A pair of researchers from Portland State University sifted through Roche 454 sequences generated from DNA in samples from Lassen Volcanic National Park's Boiling Springs Lake in northeastern California as part of a metagenomics study of viral diversity in the hot, acidic lake.
One virus in particular caught their attention: the large circular, single-stranded virus, since dubbed BSL RDHV, which had many typical DNA virus features. But it also contained a capsid protein-coding sequence that had previously been found only in RNA viruses that aren't converted to DNA at any stage of their replication.
The apparent DNA-RNA hybrid has left the study's authors speculating about how many yet undiscovered viruses have resulted from sequence swaps between seemingly unrelated viral groups, as well as the role that this far-reaching recombination might have in viral evolution overall.
"The discovery that novel virus groups can emerge via recombination between highly disparate virus types will have broad implications for the early evolution of viruses," according to the study's corresponding author Kenneth Stedman, a biologist with Portland State University's Center for Life in Extreme Environments.
In a statement, Stedman said the work "extends the modular theory of virus evolution to encompass a much broader range of possibilities than previously thought."
In general, viruses belong to three groups, Stedman and co-author Geoffrey Diemer explained, comprised of DNA viruses, RNA viruses, and RNA retroviruses, which morph into DNA via reverse transcription during certain stages of infection. While it has been appreciated for some time that viruses can trade genetic material back and forth, this lateral gene transfer was thought to be limited to viruses of the same type.
On the contrary, though, Stedman and Diemer found characteristic single-stranded DNA virus sequences directly neighboring a capsid protein-coding gene normally seen in single-stranded RNA viruses when they began analyzing and assembling virus-sized particle sequences from Boiling Springs Lake samples.
Samples from the lake — an acidic environment where temperatures range from 52 to 95 degrees Celsius (125˚F to 203˚F) — had been generated on the Roche 454 GS FLX Titanium platform at the Broad Institute through an effort funded by the Gordon and Betty Moore Foundation's Marine Microbiology Initiative.
Through follow-up experiments using inverse PCR and Sanger sequencing, the Portland researchers verified the genome sequence for the new virus, BSL RDHV.
Their subsequent analyses of the genome indicated that it has features resembling those in other DNA "circoviruses," though it is much larger and also includes a gene for the capsid protein usually found in a group of ssRNA viruses called tombuviruses.
When they scoured viral sequence databases, the team found BSL RDHV-like sequences in data collected by the Global Ocean Survey, along with a few candidate viruses that apparently share genome features with BSL RDHV, hinting that similar viral hybrids exist elsewhere.
"As more viral metagenomic data are generated and analyzed, additional evidence of recombination between RNA and DNA virus groups will likely be discovered," Stedman said.

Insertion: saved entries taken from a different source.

(* ===== verification/RequestEffects.v ===== *)
(** * What a successful Trigger and a successful Resume did. *)
From S2P Require Import Prelude GoStrings GoTime Model Config Dns Keys KeysFacts Effects.
From S2P Require Import Wp Core Rollover Reconcile Operator Single.

Section RequestEffects.
Context {SV : Services} {RO : RangeOk} {DL : DnsLib} (c : Config.t).

(** ** Zone lookup *)
Lemma zones_by_name_fold spell available (m : gmap string Zone.t) name z :
  fold_left (fun m z => <[TrimSuffix (spell z.(Zone.Name)) "." := z]>
                          (<[spell z.(Zone.Name) := z]> m)) available m !! name = Some z ->
  m !! name = Some z \/
  (z ∈ available /\ (name = spell z.(Zone.Name) \/ name = TrimSuffix (spell z.(Zone.Name)) ".")).
Proof.
  revert m. induction available as [|a l IH]; intros m; cbn; [by left|].
  intros [H|[Hin Hn]]%IH; [|right; split; [by right|done]].
  rewrite !lookup_insert_Some in H.
  destruct H as [[<- <-]|[_ [[<- <-]|[_ H]]]]; [right|right|by left].
  - split; [by left|by right].
  - split; [by left|by left].
Qed.

Lemma zones_by_name_Some spell available name z :
  zones_by_name spell available !! name = Some z ->
  z ∈ available /\ (name = spell z.(Zone.Name) \/ name = TrimSuffix (spell z.(Zone.Name)) ".").
Proof. intros [H|H]%zones_by_name_fold; [by rewrite lookup_empty in H|done]. Qed.

Lemma eligible_zone_Ok byName name z :
  eligible_zone c byName name = Ok z <->
  byName !! name = Some z /\ z.(Zone.DNSSEC) = true /\ selected c z.(Zone.Name) = true.
Proof.
  unfold eligible_zone. destruct (byName !! name) as [z'|]; [|naive_solver].
  rewrite !guard_Ok, !negb_false_iff. naive_solver.
Qed.

(** The trace of a run extends the one it started from. *)
Definition later (w w' : World) : Prop :=
  w'.(data) = w.(data) /\ exists new, w'.(trace) = new ++ w.(trace).
Lemma later_refl w : later w w.
Proof. split; [done|]. by exists []. Qed.
Lemma later_trans w1 w2 w3 : later w1 w2 -> later w2 w3 -> later w1 w3.
Proof.
  intros [Hd1 [n1 H1]] [Hd [n2 H2]]. split; [congruence|]. exists (n2 ++ n1). by rewrite H2, H1, app_assoc.
Qed.
Lemma later_call e w ev : later w (mkWorld e w.(data) (ev :: w.(trace))).
Proof. split; [done|]. by exists [ev]. Qed.
Lemma later_elem w w' ev : later w w' -> ev ∈ w.(trace) -> ev ∈ w'.(trace).
Proof. intros [_ [new ->]]. set_solver. Qed.

Ltac solve_later :=
  split; [done|];
  first [by exists [] | by eexists [_] | by eexists [_; _] | by eexists [_; _; _]
        | by eexists [_; _; _; _]].
Ltac in_past := repeat first [apply list_elem_of_here | apply list_elem_of_further].

(** ** Trigger *)
(** [z] is the zone a trigger request for [name] starts. *)
Definition triggers (kind : Kind) (byName : gmap string Zone.t) (past : list Event)
    (name : string) (z : Zone.t) : Prop :=
  byName !! name = Some z /\ z.(Zone.DNSSEC) = true /\ selected c z.(Zone.Name) = true /\
  exists keys, EvListKeys z.(Zone.ID) (Ok keys) ∈ past /\
    keyScheme keys = if kind == KindSplit then "csk" else "split".

Lemma triggers_later kind byName w w' name z :
  later w w' -> triggers kind byName w.(trace) name z -> triggers kind byName w'.(trace) name z.
Proof.
  intros Hl (H1 & H2 & H3 & keys & H4 & H5). repeat split; try done.
  exists keys. split; [by eapply later_elem|done].
Qed.

Lemma trigger_canonical_wp kind byName names wd :
  wp (trigger_canonical c kind byName names) (fun o w' => later wd w' /\
    forall l, o = Val l -> exists zs, l = map Zone.Name zs /\
      Forall2 (triggers kind byName w'.(trace)) names zs) wd.
Proof.
  revert wd. induction names as [|name names IH]; intros wd; cbn [trigger_canonical].
  { wp_step. split; [apply later_refl|]. intros l [= <-]. exists []. split; [done|constructor]. }
  unfold ListKeys. wp_step.
  wp_step; [|split; [apply later_refl|done]].
  apply eligible_zone_Ok in H as (Hname & Hd & Hs).
  wp_step. wp_step; [|split; [apply later_call|done]].
  set (w1 := mkWorld _ _ _). assert (Hl : later wd w1) by apply later_call.
  assert (Hkeys : EvListKeys (Zone.ID a) (Ok a0) ∈ w1.(trace)) by (cbn; left).
  destruct ((kind == KindSplit) && (keyScheme a0 != "csk")) eqn:E1; [wp_step; by split|].
  destruct ((kind != KindSplit) && (keyScheme a0 != "split")) eqn:E2; [wp_step; by split|].
  wp_step. eapply wp_mono; [apply IH|]. cbn beta. intros o w2 [Hl2 Hv].
  assert (Hl3 : later wd w2) by (by eapply later_trans).
  destruct o as [l|e|]; [|by split..]. wp_step. split; [done|]. intros ? [= <-].
  destruct (Hv l eq_refl) as (zs & -> & Hzs). exists (a :: zs). split; [done|].
  constructor; [|done]. repeat split; try done. exists a0.
  split; [eapply later_elem; [exact Hl2|exact Hkeys]|].
  revert E1 E2. destruct (kind == KindSplit); cbn; intros E1 E2; by bool_prop.
Qed.

Lemma first_busy_later ws zones wd :
  wp (first_busy ws zones) (fun o w' => later wd w' /\
    (o = Val tt -> forall zone, zone ∈ zones -> quiet zone (State.mk 0 0 ws ∅ ∅))) wd.
Proof.
  revert wd. induction zones as [|zone zones IH]; intros wd; cbn [first_busy].
  { wp_step. split; [apply later_refl|set_solver]. }
  wp_step. wp_step. assert (Hl : later wd (mkWorld e' wd.(data) wd.(trace)))
    by (split; [done|by exists []]).
  destruct (first_active zone l) eqn:Hf; [wp_step; by split|].
  eapply wp_mono; [apply IH|]. cbn beta. intros o w' [Hl' Hq]. split; [eapply later_trans; [exact Hl|exact Hl']|].
  intros -> z Hz. apply elem_of_cons in Hz as [->|Hz]; [|by apply Hq].
  apply (first_active_None zone _ l); [|done]. rewrite <- H. apply range_workflows_perm.
Qed.

(** C27: a successful new Trigger started, for every requested name, the listed, signed and
    selected zone of that name whose fresh key inventory has the scheme the kind requires,
    each zone having no active workflow; the state changes by exactly these new prepublish
    entries and the idempotency record. *)
Theorem trigger_effect kind zones idem wd wd' :
  Trigger c kind zones idem wd = (Val tt, wd') ->
  wd.(data).(State.Idempotency) !! idem = None ->
  let fp := trigger_fingerprint kind (normalize_zones zones) in
  c.(Config.Mode) = "enforce" /\ valid_idempotency_key idem = true /\
  exists available zs now,
    EvListZones (Ok available) ∈ wd'.(trace) /\ EvNow now ∈ wd'.(trace) /\
    Forall2 (triggers kind (zones_by_name identity_spelling available) wd'.(trace))
      (normalize_zones zones) zs /\
    Forall (fun z => z ∈ available /\ quiet z.(Zone.Name) wd.(data)) zs /\
    wd'.(data) = put_idempotency idem fp
      (fold_left (trigger_zone kind now idem) (map Zone.Name zs) wd.(data)).
Proof.
  cbv zeta. intros Hrun Hfresh. set (Q := fun (o : Outcome unit) w' => o = Val tt -> 
    c.(Config.Mode) = "enforce" /\ valid_idempotency_key idem = true /\
    exists available zs now,
    EvListZones (Ok available) ∈ w'.(trace) /\ EvNow now ∈ w'.(trace) /\
    Forall2 (triggers kind (zones_by_name identity_spelling available) w'.(trace))
      (normalize_zones zones) zs /\
    Forall (fun z => z ∈ available /\ quiet z.(Zone.Name) wd.(data)) zs /\
    w'.(data) = put_idempotency idem (trigger_fingerprint kind (normalize_zones zones))
      (fold_left (trigger_zone kind now idem) (map Zone.Name zs) wd.(data))).
  assert (Hwp : wp (Trigger c kind zones idem) Q wd);
    [|unfold wp in Hwp; rewrite Hrun in Hwp; by apply Hwp].
  unfold Trigger, trigger_commit, ListZones. destruct (Config.Mode c != "enforce") eqn:Hm; [by wp_step|].
  destruct (valid_idempotency_key idem) eqn:Hi; cbn [negb]; [|by wp_step]. bool_prop.
  wp_simpl. wp_step. wp_step. rewrite Hfresh. wp_step. wp_step; [|done].
  set (w1 := mkWorld _ _ _). wp_step. eapply wp_mono; [apply trigger_canonical_wp|]. cbn beta.
  intros o w2 [Hl Hv]. destruct o as [l|e|]; [|done..].
  destruct (Hv l eq_refl) as (zs & -> & Hzs). wp_step. wp_step. wp_step.
  destruct Hl as [Hd Ht]. unfold w1 in Hd, Ht. cbn [data trace] in Hd, Ht. rewrite Hd.
  unfold unless_replayed. rewrite Hfresh.
  wp_step. set (w3 := mkWorld _ _ (_ :: _)).
  eapply wp_mono; [apply first_busy_later|]. cbn beta. intros o w4 [Hl4 Hq].
  destruct o as [[]|e|]; [|done..]. wp_step. split; [|done]. intros e'1 _.
  split; [done|]. split; [done|]. exists a, zs, t. cbn [trace data].
  assert (Hl34 : forall ev, ev ∈ w2.(trace) -> ev ∈ w4.(trace)).
  { intros ev Hev. eapply later_elem; [exact Hl4|]. unfold w3. cbn. by right. }
  assert (Hlist : EvListZones (Ok a) ∈ w2.(trace)).
  { destruct Ht as [new ->]. cbn. set_solver. }
  split_and!.
  - right. by apply Hl34.
  - right. eapply later_elem; [exact Hl4|]. unfold w3. cbn. left.
  - eapply Forall2_impl; [exact Hzs|]. intros name z (H1 & H2 & H3 & keys & H4 & H5).
    repeat split; try done. exists keys. split; [|done]. right. by apply Hl34.
  - apply Forall_forall. intros z Hz.
    pose proof Hz as [i Hat]%list_elem_of_lookup_1.
    destruct (Forall2_lookup_r _ _ _ i z Hzs Hat) as (name & _ & Hname & _).
    split; [by apply zones_by_name_Some in Hname as []|].
    intros k x Hx Hxz. eapply (Hq eq_refl z.(Zone.Name)); [|exact Hx|done].
    apply list_elem_of_In, in_map, list_elem_of_In, Hz.
  - done.
Qed.

(** ** Resume *)
(** What Resume proved of a zone and its workflow before recovering it. *)
Definition resumable (st : State.t) (kind : Kind) (past : list Event) (item : string * Workflow.t)
  : Prop :=
  exists zone keys remote,
    item.1 = zone.(Zone.Name) /\ zone.(Zone.DNSSEC) = true /\
    selected c zone.(Zone.Name) = true /\
    st.(State.Workflows) !! WorkflowKey item.1 kind = Some item.2 /\
    item.2.(Workflow.Phase) = PhaseBlocked /\ initial_and_recorded item.2 = true /\
    three_distinct item.2 = true /\ no_registrar_attempt item.2 = true /\
    EvListKeys zone.(Zone.ID) (Ok keys) ∈ past /\
    validatePrepublishInventory zone.(Zone.Name) keys item.2 = Ok tt /\
    EvDomainDNSSEC zone.(Zone.Name) (Ok remote) ∈ past /\
    remote.(DomainDNSSECState.Enabled) = false /\ remote.(DomainDNSSECState.Data) = [] /\
    EvNoDSEvidence zone.(Zone.Name) (Ok tt) ∈ past.

Lemma resumable_later st kind w w' item :
  later w w' -> resumable st kind w.(trace) item -> resumable st kind w'.(trace) item.
Proof.
  intros Hl (zone & keys & remote & H). exists zone, keys, remote.
  destruct_and! H. split_and!; try done; by eapply later_elem.
Qed.

Lemma resume_zone_wp st kind byName name wd :
  wp (resume_zone c st kind byName name) (fun o w' => later wd w' /\
    forall item, o = Val item -> resumable st kind w'.(trace) item) wd.
Proof.
  unfold resume_zone, ListKeys, DomainDNSSEC, NoDSEvidence. wp_step.
  wp_step; [|split; [apply later_refl|done]].
  apply eligible_zone_Ok in H as (Hname & Hd & Hs).
  destruct (State.Workflows st !! _) as [x|] eqn:Hx; [|wp_step; split; [apply later_refl|done]].
  repeat (wp_step; try solve [split; [solve_later|done]]).
  split; [solve_later|]. intros item [= <-]. bool_prop.
  repeat match goal with u : unit |- _ => destruct u end.
  exists a, a0, a2. cbn [fst snd]. split_and!; try done; try solve [in_past].
  by apply nil_length_inv.
Qed.

Lemma resume_all_wp st kind byName names wd :
  wp (resume_all c st kind byName names) (fun o w' => later wd w' /\
    forall items, o = Val items -> length items = length names /\
      Forall (resumable st kind w'.(trace)) items) wd.
Proof.
  revert wd. induction names as [|name names IH]; intros wd; cbn [resume_all].
  { wp_step. split; [solve_later|]. intros l [= <-]. split; [done|constructor]. }
  wp_step. eapply wp_mono; [apply resume_zone_wp|]. cbn beta. intros o w1 [Hl Hv].
  destruct o as [item|e|]; [|by split..]. wp_step.
  eapply wp_mono; [apply IH|]. cbn beta. intros o w2 [Hl2 Hv2].
  assert (Hl3 : later wd w2) by (eapply later_trans; [exact Hl|exact Hl2]).
  destruct o as [items|e|]; [|by split..]. wp_step. split; [done|]. intros ? [= <-].
  destruct (Hv2 items eq_refl) as [Hn Hall]. split; [cbn; by rewrite Hn|].
  constructor; [|done]. eapply resumable_later; [exact Hl2|]. by apply Hv.
Qed.

End RequestEffects.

While the study authors speculated that such hybrid DNA-RNA viruses might arise through a combination of reverse transcription and recombination, they emphasized that more research will be needed to understand how BSL RDHV nabbed the capsid coding sequence from RNA viruses and to appreciate the broader significance of this exchange.
"This unique viral genome carries implications for theories of virus emergence and evolution," they wrote, "as no mechanisms for inter-viral RNA-DNA recombination has yet been identified, and only scant evidence exists that genetic exchange occurs between such distinct virus lineages."